Sobre padrões

Sim. Esses mesmos que pensamos em quebrar todos os dias. Os padrões que muitas vezes nem percebemos que somos nós que ditamos e a gente acaba transmitindo a mensagem para a grande indústria. 

Padrões existem e arrisco a dizer que sempre vão existir. Há o lado positivo de padronizar que é ajudar geralmente alguém, um conjunto ou um grupo a se encontrar cabendo a cada um descobrir a sua individualidade e dar a sua cara, o seu estilo. 
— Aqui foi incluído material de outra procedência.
Definition act (a : Action) (s : Server) : option Server :=
  match a with
  | ShutDown => Some {| sv_defense := sv_defense s; sv_state := sv_state s; sv_endpoints := sv_endpoints s;
                        sv_free := sv_free s; sv_conns := sv_conns s; sv_next := sv_next s; sv_shutdown := true |}
  | Unready => if sv_shutdown s then Some (set_endpoints (with_stats (set_ready false) <$> sv_endpoints s) s) else None
  | _ =>
      match action_loop a with
      | Some i => e ← sv_endpoints s !! i; loop_act a i e s
      | None =>
          id ← action_conn a; c ← sv_conns s !! id; e ← sv_endpoints s !! cn_endpoint c; conn_act a id c e s
      end
  end.
Fixpoint act_all (l : list Action) (s : Server) : option Server :=
  match l with
  | [] => Some s
  | a :: l => s ← act a s; act_all l s
  end.
(** [run] on what the sockets and the tasks do. *)
Definition endpoints_run (bind : string -> result string unit) (d : Defense) (l : list Action) : option (result string Server) :=
  match bind_all bind (listeners (hd_config hd)) (endpoint_stats (hd_config hd)) with
  | (_, Err error) => Some (Err error)
  | (stats, Ok _) => Ok <$> act_all l (server_new d stats)
  end.
End Endpoints.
Mas é claro que se você não souber como se descobrir esse assunto pode ficar meio nublado para você e você pode começar a achar que estão tentando rotular você. É simples: se você estiver firme com a sua identidade, isso não fará a menor diferença. 

Você definitivamente não precisa de algo que você se identifique para dizer que você existe. E muitas vezes achamos que a indústria precisa abraçar a gente enquanto nós deveríamos fazer isso por nós mesmo, nos aceitando, testando, entendendo quem nós somos.

“Mas que indústria é essa que você tá falando, Yamí?”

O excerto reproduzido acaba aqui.